Lemma dig_inj x y :
  (x < 10)%N -> (y < 10)%N -> ascii_of_N (48 + x) = ascii_of_N (48 + y) -> x = y.
Proof.
  intros Hx Hy E.
  assert (E' : N_of_ascii (ascii_of_N (48 + x)) = N_of_ascii (ascii_of_N (48 + y)))
    by now rewrite E.
  rewrite !N_ascii_dig in E' by assumption. lia.
Qed.

Lemma quatro_digitos_inj a b :
  (a < 10000)%N -> (b < 10000)%N -> quatro_digitos a = quatro_digitos b -> a = b.
Proof.
  intros Ha Hb. unfold quatro_digitos. intros E.
  assert (E1 : ascii_of_N (48 + a / 1000) = ascii_of_N (48 + b / 1000))
    by (apply (f_equal (fun s => match s with String c _ => c | _ => Ascii.zero end)) in E;
        exact E).
  assert (E2 : ascii_of_N (48 + (a / 100) mod 10) = ascii_of_N (48 + (b / 100) mod 10))
    by (apply (f_equal (fun s => match s with String _ (String c _) => c | _ => Ascii.zero end))
          in E; exact E).
  assert (E3 : dois_digitos (a mod 100) = dois_digitos (b mod 100))
    by (apply (f_equal (fun s => match s with String _ (String _ t) => t | _ => s end))
          in E; exact E).
  assert (Hm : (a mod 100 = b mod 100)%N).
  { apply dois_digitos_inj; try (apply N.mod_lt; lia). exact E3. }
  assert (H1 : (a / 1000 = b / 1000)%N).
  { apply dig_inj; try (apply N.Div0.div_lt_upper_bound; lia). exact E1. }
  assert (H2 : ((a / 100) mod 10 = (b / 100) mod 10)%N).
  { apply dig_inj; try (apply N.mod_lt; lia). exact E2. }
  pose proof (N.div_mod a 100 ltac:(lia)).
  pose proof (N.div_mod b 100 ltac:(lia)).
  pose proof (N.div_mod (a / 100) 10 ltac:(lia)).
  pose proof (N.div_mod (b / 100) 10 ltac:(lia)).
  assert (Ka : (a / 100 / 10 = a / 1000)%N) by (rewrite N.Div0.div_div; reflexivity).
  assert (Kb : (b / 100 / 10 = b / 1000)%N) by (rewrite N.Div0.div_div; reflexivity).
  lia.
Qed.

Lemma hoje_iso_inj a m d a' m' d' :
  (a < 10000)%N -> (m < 100)%N -> (d < 100)%N ->
  (a' < 10000)%N -> (m' < 100)%N -> (d' < 100)%N ->
  hoje_iso a m d = hoje_iso a' m' d' -> a = a' /\ m = m' /\ d = d'.
Proof.
  intros Ha Hm Hd Ha' Hm' Hd'. unfold hoje_iso. intros E.
  apply quatro_digitos_append in E as [E1 E].
  apply (f_equal (fun s => match s with String _ t => t | _ => s end)) in E.
  cbn [append] in E.
  change (dois_digitos m ++ String "-" (dois_digitos d) =
          dois_digitos m' ++ String "-" (dois_digitos d')) in E.
  apply dois_digitos_append in E as [E2 E].
  apply (f_equal (fun s => match s with String _ t => t | _ => s end)) in E.
  split; [|split].
  - now apply quatro_digitos_inj.
  - now apply dois_digitos_inj.
  - now apply dois_digitos_inj.
Qed.

(** ** Scheduler: cycles in which no reminder is due *)

Lemma verificar_itens_parado self hh hoje : forall resto feitos dk g s,
  existsb (dispara_b hh hoje) resto = false ->
  para_cada (verificar_item self hh hoje)
    (combine (seq (List.length feitos) (List.length resto))
       (map json_de_lembrete resto))
    (mkMundo (doc_de (feitos ++ resto)) dk g s) =
  (mkMundo (doc_de (feitos ++ resto)) dk g s, Retorna tt).
Proof.
  induction resto as [|r resto IH]; intros feitos dk g s Hex; [reflexivity|].
  cbn [existsb] in Hex. apply orb_false_elim in Hex as [Hr Hex].
  cbn [List.length seq map combine]. rewrite para_cada_cons.
  erewrite bind_ret_eq; [|apply verificar_item_nao_dispara; exact Hr].
  rewrite (snoc_app feitos r resto).
  replace (S (List.length feitos)) with (List.length (feitos ++ [r]))
    by (rewrite length_app; simpl; lia).
  now apply IH.
Qed.

Lemma verificar_parado self hh hoje ls dk g s :
  existsb (dispara_b hh hoje) ls = false ->
  verificar self hh hoje (mkMundo (doc_de ls) dk g s) =
  (mkMundo (doc_de ls) dk g (s ++ eventos_status self hh), Retorna tt).
Proof.
  intros Hex. unfold verificar.
  erewrite bind_ret_eq; [|rewrite listar_eq; reflexivity].
  cbn [py_iter get_ou dict_get String.eqb Ascii.eqb Bool.eqb].
  rewrite length_map.
  erewrite bind_ret_eq; [|apply (verificar_itens_parado self hh hoje ls [] dk g s Hex)].
  cbn [List.app]. unfold eventos_status.
  destruct (ui_callback_status self) as [f|].
  - unfold tentar, chamar. cbn [dados disco gravavel saida].
    destruct (f _ _); reflexivity.
  - rewrite List.app_nil_r. reflexivity.
Qed.

Lemma run_parado self ls dk g : forall relogio s,
  Forall (fun c => existsb (dispara_b (fst c) (snd c)) ls = false) relogio ->
  run self relogio (mkMundo (doc_de ls) dk g s) =
  (mkMundo (doc_de ls) dk g (s ++ eventos_parado self relogio), Retorna tt).
Proof.
  induction relogio as [|[hh hoje] rel IH]; intros s H.
  - cbn [run eventos_parado flat_map]. now rewrite List.app_nil_r.
  - inversion H as [|? ? Hc Hrel]; subst. cbn [fst snd] in Hc.
    cbn [run]. unfold bind at 1. unfold tentar.
    rewrite (verificar_parado self hh hoje ls dk g s Hc).
    unfold bind at 1. unfold emitir at 1. cbn [dados disco gravavel saida].
    rewrite IH by exact Hrel.
    unfold eventos_parado. cbn [flat_map fst]. unfold eventos_ciclo_parado.
    rewrite <- !List.app_assoc. reflexivity.
Qed.

Lemma escritas_app l1 l2 : escritas (l1 ++ l2) = (escritas l1 ++ escritas l2)%list.
Proof.
  induction l1 as [|e l1 IH]; simpl; [reflexivity|].
  destruct e; simpl; now rewrite IH.
Qed.

Lemma sleeps_app l1 l2 : sleeps (l1 ++ l2) = (sleeps l1 ++ sleeps l2)%list.
Proof.
  induction l1 as [|e l1 IH]; simpl; [reflexivity|].
  destruct e; simpl; now rewrite IH.
Qed.

Lemma eventos_parado_nada self relogio :
  escritas (eventos_parado self relogio) = [] /\
  chamadas_popup (eventos_parado self relogio) = [] /\
  chamadas_notify (eventos_parado self relogio) = [] /\
  conta_sleep (eventos_parado self relogio) = List.length relogio.
Proof.
  unfold eventos_parado.
  induction relogio as [|[hh hoje] rel (I1 & I2 & I3 & I4)]; [now repeat split|].
  cbn [flat_map fst List.length].
  rewrite escritas_app, chamadas_popup_app, chamadas_notify_app, conta_sleep_app,
    I1, I2, I3, I4.
  unfold eventos_ciclo_parado, eventos_status.
  destruct (ui_callback_status self); now repeat split.
Qed.

(** X3.  When no reminder of the store is due at any of the readings of
    the clock, the loop leaves the document and the file as they are:
    nothing is written and nothing is notified; each cycle only calls
    the status callback (when there is one) and sleeps. *)
Theorem run_sem_devidos (self : Scheduler) (ls : list Lembrete)
    (relogio : list (string * string)) (dk : arquivo) (g : bool) (s : list evento) :
  Forall (fun c => existsb (dispara_b (fst c) (snd c)) ls = false) relogio ->
  run self relogio (mkMundo (doc_de ls) dk g s) =
    (mkMundo (doc_de ls) dk g (s ++ eventos_parado self relogio), Retorna tt) /\
  escritas (eventos_parado self relogio) = [] /\
  chamadas_popup (eventos_parado self relogio) = [] /\
  chamadas_notify (eventos_parado self relogio) = [] /\
  conta_sleep (eventos_parado self relogio) = List.length relogio.
Proof.
  intros H. split; [now apply run_parado|apply eventos_parado_nada].
Qed.

Lemma run_sem_devidos_witness :
  run (mkScheduler 5 false None (Some (fun _ _ => None)) None)
    [("09:00", "2024-01-01"); ("09:01", "2024-01-01")]
    (mkMundo (doc_de [mkLembrete 1 "Beber" "10:00" true None]) Ausente false []) =
  (mkMundo (doc_de [mkLembrete 1 "Beber" "10:00" true None]) Ausente false
     [EvStatus "Monitorando — 09:00"; EvSleep 5;
      EvStatus "Monitorando — 09:01"; EvSleep 5], Retorna tt).
Proof.
  apply (proj1 (run_sem_devidos
                  (mkScheduler 5 false None (Some (fun _ _ => None)) None)
                  [mkLembrete 1 "Beber" "10:00" true None]
                  [("09:00", "2024-01-01"); ("09:01", "2024-01-01")]
                  Ausente false [] ltac:(repeat constructor))).
Defined.

(** ** Scheduler: several cycles within the same minute *)








(** ** Scheduler: a reminder that is due at none of the readings *)

Lemma run_nunca_devido self : forall relogio antes r depois dk g s,
  NoDup (map lid (antes ++ r :: depois)) ->
  Forall (fun c => dispara_b (fst c) (snd c) r = false) relogio ->
  exists w' antes' depois' novos,
    run self relogio (mkMundo (doc_de (antes ++ r :: depois)) dk g s) = (w', Retorna tt) /\
    dados w' = doc_de (antes' ++ r :: depois') /\
    (map lid antes' = map lid antes /\ map mensagem antes' = map mensagem antes) /\
    (map lid depois' = map lid depois /\ map mensagem depois' = map mensagem depois) /\
    saida w' = (s ++ novos)%list /\
    Forall (chamada_de (antes ++ depois)) (chamadas_popup novos) /\
    Forall (chamada_de (antes ++ depois)) (chamadas_notify novos).
Proof.
  induction relogio as [|[hh hoje] rel IH]; intros antes r depois dk g s Hnd Hr.
  - eexists. exists antes, depois, []. cbn [run]. unfold ret.
    split; [reflexivity|]. cbn [dados saida]. rewrite List.app_nil_r.
    repeat split; constructor.
  - inversion Hr as [|? ? Hrb Hrel]; subst. cbn [fst snd] in Hrb.
    destruct (verificar_geral self hh hoje (antes ++ r :: depois) dk g s Hnd)
      as (ls' & dk' & novos & res & Ev & HF & Hp & Hn).
    apply Forall2_app_inv_l in HF as (antes' & l2 & Ha & H2 & ->).
    inversion H2 as [|? r' ? depois' Hr' Hd]; subst.
    assert (r' = r) as ->.
    { destruct Hr' as [E|[E _]]; [exact E|]. rewrite Hrb in E. discriminate. }
    destruct (passo_ciclo_mesmo _ _ _ _ Ha) as [Hal Ham].
    destruct (passo_ciclo_mesmo _ _ _ _ Hd) as [Hdl Hdm].
    assert (Hnd' : NoDup (map lid (antes' ++ r :: depois'))).
    { rewrite map_app in *. simpl in *. now rewrite Hal, Hdl. }
    pose (extra := match res with
                   | Retorna _ => []
                   | Levanta e => [EvPrint "Erro Scheduler:" e]
                   end).
    destruct (IH antes' r depois' dk' g
                (s ++ novos ++ extra ++
                 [EvSleep (if demo_speed self then 1%Z else intervalo self)])%list
                Hnd' Hrel)
      as (w' & antes2 & depois2 & novos2 & Erun & Hdd & [Hl1 Hm1] & [Hl2 Hm2] & Hs & Hp2 & Hn2).
    exists w', antes2, depois2,
      (novos ++ extra ++
       [EvSleep (if demo_speed self then 1%Z else intervalo self)] ++ novos2)%list.
    split.
    { cbn [run]. unfold bind at 1. unfold tentar. rewrite Ev.
      rewrite <- Erun. unfold extra.
      destruct res as [[]|e]; unfold bind at 1; unfold emitir;
        cbn [dados disco gravavel saida List.app];
        rewrite <- ?List.app_assoc; cbn [List.app];
        rewrite ?List.app_nil_r; reflexivity. }
    split; [exact Hdd|].
    split; [split; congruence|]. split; [split; congruence|].
    split.
    { rewrite Hs. rewrite <- !List.app_assoc. reflexivity. }
    assert (Hmm : map mensagem (antes' ++ depois') = map mensagem (antes ++ depois)).
    { rewrite !map_app. now rewrite Ham, Hdm. }
    assert (Hx1 : chamadas_popup extra = [])
      by (unfold extra; destruct res as [[]|e]; reflexivity).
    assert (Hx2 : chamadas_notify extra = [])
      by (unfold extra; destruct res as [[]|e]; reflexivity).
    rewrite !chamadas_popup_app, !chamadas_notify_app, Hx1, Hx2.
    cbn [chamadas_popup chamadas_notify List.app].
    split; apply Forall_app; split.
    + revert Hp. apply Forall_impl. intros c. now apply chamada_de_devidos.
    + revert Hp2. apply Forall_impl. intros c. now apply chamada_de_mesmo.
    + revert Hn. apply Forall_impl. intros c. now apply chamada_de_devidos.
    + revert Hn2. apply Forall_impl. intros c. now apply chamada_de_mesmo.
Qed.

____________________

_Task goal_
Across the material, how many lines contain the word "EvSleep"? Only the number is wanted.

_Output for this task_
4